● **WORK TO BE COMPLETED**:
Both the line with "if negb (fthash_IsLocked t)" and the line with "('(_, h, t) ← fthash_Remove3 h t Key false" in the records below must appear in the output, along with every line between them, exactly and with nothing added.

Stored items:
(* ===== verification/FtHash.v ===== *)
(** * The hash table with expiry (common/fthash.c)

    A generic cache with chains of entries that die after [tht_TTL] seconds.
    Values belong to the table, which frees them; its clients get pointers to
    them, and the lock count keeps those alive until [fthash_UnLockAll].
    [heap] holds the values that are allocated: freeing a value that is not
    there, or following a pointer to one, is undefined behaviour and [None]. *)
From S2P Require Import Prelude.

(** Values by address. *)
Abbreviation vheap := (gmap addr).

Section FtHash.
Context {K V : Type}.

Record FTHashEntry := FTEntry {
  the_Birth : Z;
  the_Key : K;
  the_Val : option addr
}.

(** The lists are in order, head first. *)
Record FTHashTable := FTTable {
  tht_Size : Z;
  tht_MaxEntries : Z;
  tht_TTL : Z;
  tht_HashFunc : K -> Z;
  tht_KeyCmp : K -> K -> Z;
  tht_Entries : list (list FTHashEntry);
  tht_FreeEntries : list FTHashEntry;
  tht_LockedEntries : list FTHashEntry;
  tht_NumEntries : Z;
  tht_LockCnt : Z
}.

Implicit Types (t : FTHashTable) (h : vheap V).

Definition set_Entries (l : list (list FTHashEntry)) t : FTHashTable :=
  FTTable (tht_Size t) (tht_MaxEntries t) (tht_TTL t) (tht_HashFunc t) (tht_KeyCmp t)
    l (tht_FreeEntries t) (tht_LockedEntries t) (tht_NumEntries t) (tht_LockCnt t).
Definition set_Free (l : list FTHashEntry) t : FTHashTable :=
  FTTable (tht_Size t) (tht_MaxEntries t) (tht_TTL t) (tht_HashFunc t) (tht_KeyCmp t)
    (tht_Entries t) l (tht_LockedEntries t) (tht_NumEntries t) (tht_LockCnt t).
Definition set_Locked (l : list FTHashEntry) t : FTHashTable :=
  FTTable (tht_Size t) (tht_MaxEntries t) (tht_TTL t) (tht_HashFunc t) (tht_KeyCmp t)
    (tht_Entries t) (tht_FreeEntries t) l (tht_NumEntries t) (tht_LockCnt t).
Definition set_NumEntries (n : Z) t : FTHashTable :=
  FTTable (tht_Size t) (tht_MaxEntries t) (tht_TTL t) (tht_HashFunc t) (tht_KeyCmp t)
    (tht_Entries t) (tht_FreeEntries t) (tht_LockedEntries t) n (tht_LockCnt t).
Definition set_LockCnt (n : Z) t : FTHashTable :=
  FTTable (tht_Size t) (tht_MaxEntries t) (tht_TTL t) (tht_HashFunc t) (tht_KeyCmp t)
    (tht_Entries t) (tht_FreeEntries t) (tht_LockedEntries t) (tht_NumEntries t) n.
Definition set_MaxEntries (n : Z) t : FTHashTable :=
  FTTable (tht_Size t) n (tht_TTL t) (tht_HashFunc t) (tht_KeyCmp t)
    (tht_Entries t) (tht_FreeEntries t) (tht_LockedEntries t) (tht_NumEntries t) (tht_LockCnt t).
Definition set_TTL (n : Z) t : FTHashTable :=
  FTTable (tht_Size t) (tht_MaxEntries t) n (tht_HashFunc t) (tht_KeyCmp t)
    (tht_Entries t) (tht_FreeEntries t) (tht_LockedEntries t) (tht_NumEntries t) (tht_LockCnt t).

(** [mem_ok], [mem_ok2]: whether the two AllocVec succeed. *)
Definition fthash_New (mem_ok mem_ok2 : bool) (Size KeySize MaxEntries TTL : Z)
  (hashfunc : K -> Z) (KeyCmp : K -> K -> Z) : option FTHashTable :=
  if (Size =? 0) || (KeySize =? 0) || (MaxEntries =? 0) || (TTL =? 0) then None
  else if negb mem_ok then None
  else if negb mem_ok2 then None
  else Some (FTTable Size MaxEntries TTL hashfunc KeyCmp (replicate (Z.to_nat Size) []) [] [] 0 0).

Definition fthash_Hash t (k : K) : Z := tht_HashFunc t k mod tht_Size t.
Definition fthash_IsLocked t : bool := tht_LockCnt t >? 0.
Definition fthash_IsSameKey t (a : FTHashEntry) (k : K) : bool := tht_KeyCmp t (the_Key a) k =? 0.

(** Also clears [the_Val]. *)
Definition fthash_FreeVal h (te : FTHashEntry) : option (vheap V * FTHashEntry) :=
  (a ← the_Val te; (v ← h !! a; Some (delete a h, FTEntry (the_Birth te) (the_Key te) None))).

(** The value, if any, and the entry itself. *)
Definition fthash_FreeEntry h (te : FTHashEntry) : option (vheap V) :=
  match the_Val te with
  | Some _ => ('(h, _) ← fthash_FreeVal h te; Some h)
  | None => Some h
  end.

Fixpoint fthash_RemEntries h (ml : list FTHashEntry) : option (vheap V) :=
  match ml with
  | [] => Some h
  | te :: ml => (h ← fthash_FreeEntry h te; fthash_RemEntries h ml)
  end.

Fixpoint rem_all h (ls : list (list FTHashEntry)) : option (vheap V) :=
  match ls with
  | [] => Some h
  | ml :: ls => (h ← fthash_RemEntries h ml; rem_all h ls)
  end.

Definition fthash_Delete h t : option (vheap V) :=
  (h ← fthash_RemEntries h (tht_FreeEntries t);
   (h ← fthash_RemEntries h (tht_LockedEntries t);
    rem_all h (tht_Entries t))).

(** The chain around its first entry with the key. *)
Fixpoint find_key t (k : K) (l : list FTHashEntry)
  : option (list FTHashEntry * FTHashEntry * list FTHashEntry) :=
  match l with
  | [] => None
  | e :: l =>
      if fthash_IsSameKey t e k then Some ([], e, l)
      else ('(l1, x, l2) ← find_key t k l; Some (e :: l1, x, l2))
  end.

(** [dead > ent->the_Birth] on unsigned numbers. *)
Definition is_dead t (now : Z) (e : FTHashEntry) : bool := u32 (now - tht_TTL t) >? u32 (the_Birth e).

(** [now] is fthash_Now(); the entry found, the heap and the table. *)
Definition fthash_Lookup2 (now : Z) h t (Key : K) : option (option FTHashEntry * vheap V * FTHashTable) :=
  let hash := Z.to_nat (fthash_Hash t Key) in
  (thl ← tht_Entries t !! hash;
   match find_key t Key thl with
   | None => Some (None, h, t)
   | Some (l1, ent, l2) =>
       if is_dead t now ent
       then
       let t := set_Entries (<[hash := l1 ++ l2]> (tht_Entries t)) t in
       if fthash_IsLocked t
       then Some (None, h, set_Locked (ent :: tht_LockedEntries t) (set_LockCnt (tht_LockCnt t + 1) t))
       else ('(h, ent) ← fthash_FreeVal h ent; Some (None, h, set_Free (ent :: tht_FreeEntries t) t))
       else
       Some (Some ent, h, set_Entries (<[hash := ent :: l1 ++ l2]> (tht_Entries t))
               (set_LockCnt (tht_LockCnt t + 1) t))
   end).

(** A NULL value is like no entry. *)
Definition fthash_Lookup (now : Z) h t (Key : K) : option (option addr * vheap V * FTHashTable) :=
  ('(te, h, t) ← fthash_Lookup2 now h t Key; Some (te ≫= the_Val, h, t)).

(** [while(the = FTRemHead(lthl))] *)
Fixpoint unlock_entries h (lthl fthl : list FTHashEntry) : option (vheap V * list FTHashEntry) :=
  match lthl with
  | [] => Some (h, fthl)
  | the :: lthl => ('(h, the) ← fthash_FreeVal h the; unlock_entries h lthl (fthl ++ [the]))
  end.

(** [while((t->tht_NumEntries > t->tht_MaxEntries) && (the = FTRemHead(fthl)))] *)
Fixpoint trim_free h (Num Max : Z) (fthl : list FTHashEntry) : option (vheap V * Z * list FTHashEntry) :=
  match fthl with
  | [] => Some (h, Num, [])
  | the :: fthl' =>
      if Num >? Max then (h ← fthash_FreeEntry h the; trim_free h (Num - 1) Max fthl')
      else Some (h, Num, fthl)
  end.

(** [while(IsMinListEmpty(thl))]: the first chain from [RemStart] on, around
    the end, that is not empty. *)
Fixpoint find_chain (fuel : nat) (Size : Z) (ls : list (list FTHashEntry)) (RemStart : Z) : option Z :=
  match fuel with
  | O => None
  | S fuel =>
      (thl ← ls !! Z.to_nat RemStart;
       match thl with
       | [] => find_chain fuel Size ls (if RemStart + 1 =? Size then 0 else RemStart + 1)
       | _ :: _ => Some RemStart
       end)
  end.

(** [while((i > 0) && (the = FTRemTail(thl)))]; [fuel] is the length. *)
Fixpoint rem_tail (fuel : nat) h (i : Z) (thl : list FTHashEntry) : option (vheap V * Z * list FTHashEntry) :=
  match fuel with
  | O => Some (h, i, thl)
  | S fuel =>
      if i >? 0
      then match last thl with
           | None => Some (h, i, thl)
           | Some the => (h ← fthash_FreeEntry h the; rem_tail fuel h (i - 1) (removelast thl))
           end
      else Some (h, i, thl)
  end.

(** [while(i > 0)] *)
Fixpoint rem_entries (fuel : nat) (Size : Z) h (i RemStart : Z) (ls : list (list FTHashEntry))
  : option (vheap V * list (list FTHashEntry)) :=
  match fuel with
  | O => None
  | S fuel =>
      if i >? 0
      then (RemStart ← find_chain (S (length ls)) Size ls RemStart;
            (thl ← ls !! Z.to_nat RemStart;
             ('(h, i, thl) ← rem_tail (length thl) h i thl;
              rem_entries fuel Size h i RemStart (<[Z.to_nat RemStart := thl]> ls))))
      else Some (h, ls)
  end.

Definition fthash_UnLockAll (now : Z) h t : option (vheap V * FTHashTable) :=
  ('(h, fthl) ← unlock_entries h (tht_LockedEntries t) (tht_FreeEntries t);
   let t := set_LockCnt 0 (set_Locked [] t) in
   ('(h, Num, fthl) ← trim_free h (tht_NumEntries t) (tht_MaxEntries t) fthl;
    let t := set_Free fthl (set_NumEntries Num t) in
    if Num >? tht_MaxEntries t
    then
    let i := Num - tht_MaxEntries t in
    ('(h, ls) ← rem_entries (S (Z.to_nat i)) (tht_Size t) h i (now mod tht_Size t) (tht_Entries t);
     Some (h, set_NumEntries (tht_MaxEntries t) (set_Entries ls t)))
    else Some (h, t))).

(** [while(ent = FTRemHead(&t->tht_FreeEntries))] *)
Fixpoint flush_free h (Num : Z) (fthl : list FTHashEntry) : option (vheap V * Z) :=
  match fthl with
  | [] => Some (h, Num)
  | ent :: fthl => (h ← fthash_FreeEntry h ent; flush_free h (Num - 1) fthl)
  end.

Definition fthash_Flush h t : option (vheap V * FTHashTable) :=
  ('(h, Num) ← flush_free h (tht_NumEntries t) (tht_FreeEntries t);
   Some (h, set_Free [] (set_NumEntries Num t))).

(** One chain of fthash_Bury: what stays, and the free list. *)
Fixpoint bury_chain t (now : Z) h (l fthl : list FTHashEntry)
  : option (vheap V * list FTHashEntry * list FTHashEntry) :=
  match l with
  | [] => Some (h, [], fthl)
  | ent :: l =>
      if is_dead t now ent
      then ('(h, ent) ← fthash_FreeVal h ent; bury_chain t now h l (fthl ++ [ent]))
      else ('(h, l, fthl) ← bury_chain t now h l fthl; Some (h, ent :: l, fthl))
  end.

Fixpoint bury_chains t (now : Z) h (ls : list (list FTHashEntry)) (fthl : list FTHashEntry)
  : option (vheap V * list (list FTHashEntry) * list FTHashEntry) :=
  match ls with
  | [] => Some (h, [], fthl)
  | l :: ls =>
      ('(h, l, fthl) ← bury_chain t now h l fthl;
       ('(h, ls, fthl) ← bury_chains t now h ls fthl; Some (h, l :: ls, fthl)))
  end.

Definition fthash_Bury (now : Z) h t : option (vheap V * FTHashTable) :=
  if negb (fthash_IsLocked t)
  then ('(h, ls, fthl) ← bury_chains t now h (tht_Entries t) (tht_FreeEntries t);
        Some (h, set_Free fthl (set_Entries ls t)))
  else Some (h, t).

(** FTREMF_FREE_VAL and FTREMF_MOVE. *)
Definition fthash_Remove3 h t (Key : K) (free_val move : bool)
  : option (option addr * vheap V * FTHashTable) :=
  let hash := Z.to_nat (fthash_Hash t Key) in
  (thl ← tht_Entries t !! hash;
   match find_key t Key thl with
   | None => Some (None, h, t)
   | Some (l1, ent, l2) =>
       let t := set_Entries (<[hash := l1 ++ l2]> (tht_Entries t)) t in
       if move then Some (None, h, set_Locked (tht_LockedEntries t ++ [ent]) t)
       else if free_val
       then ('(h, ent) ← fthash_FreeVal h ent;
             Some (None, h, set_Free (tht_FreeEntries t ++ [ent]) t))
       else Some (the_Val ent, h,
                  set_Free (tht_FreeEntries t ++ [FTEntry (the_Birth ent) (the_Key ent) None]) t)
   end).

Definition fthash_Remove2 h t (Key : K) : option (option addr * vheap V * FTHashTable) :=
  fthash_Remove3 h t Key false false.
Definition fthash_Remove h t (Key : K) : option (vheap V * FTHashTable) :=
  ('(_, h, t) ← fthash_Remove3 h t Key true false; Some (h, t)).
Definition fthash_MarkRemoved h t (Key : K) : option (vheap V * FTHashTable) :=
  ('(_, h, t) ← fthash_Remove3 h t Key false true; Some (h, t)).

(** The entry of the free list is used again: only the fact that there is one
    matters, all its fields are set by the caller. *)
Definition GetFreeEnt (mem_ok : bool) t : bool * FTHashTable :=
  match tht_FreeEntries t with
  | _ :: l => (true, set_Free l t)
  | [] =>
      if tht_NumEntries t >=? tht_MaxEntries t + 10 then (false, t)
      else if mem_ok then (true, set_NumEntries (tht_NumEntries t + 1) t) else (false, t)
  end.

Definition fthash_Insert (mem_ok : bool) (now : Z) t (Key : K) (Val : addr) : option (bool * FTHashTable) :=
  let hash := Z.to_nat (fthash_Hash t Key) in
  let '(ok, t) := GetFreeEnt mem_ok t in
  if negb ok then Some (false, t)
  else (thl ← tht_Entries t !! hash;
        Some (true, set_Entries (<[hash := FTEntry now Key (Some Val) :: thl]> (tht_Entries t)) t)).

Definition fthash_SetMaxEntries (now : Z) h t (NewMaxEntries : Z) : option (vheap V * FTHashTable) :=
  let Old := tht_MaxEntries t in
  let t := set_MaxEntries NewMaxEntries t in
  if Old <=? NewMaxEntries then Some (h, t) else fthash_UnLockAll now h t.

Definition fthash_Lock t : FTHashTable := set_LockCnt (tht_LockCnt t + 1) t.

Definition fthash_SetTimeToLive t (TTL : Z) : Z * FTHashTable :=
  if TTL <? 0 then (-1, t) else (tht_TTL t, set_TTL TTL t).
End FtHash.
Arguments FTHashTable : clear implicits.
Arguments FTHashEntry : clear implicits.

● **SOLUTION FOR THIS PROBLEM**:
  if negb (fthash_IsLocked t)
  then ('(h, ls, fthl) ← bury_chains t now h (tht_Entries t) (tht_FreeEntries t);
        Some (h, set_Free fthl (set_Entries ls t)))
  else Some (h, t).

(** FTREMF_FREE_VAL and FTREMF_MOVE. *)
Definition fthash_Remove3 h t (Key : K) (free_val move : bool)
  : option (option addr * vheap V * FTHashTable) :=
  let hash := Z.to_nat (fthash_Hash t Key) in
  (thl ← tht_Entries t !! hash;
   match find_key t Key thl with
   | None => Some (None, h, t)
   | Some (l1, ent, l2) =>
       let t := set_Entries (<[hash := l1 ++ l2]> (tht_Entries t)) t in
       if move then Some (None, h, set_Locked (tht_LockedEntries t ++ [ent]) t)
       else if free_val
       then ('(h, ent) ← fthash_FreeVal h ent;
             Some (None, h, set_Free (tht_FreeEntries t ++ [ent]) t))
       else Some (the_Val ent, h,
                  set_Free (tht_FreeEntries t ++ [FTEntry (the_Birth ent) (the_Key ent) None]) t)
   end).

Definition fthash_Remove2 h t (Key : K) : option (option addr * vheap V * FTHashTable) :=
  fthash_Remove3 h t Key false false.
Definition fthash_Remove h t (Key : K) : option (vheap V * FTHashTable) :=
  ('(_, h, t) ← fthash_Remove3 h t Key true false; Some (h, t)).
Definition fthash_MarkRemoved h t (Key : K) : option (vheap V * FTHashTable) :=
  ('(_, h, t) ← fthash_Remove3 h t Key false true; Some (h, t)).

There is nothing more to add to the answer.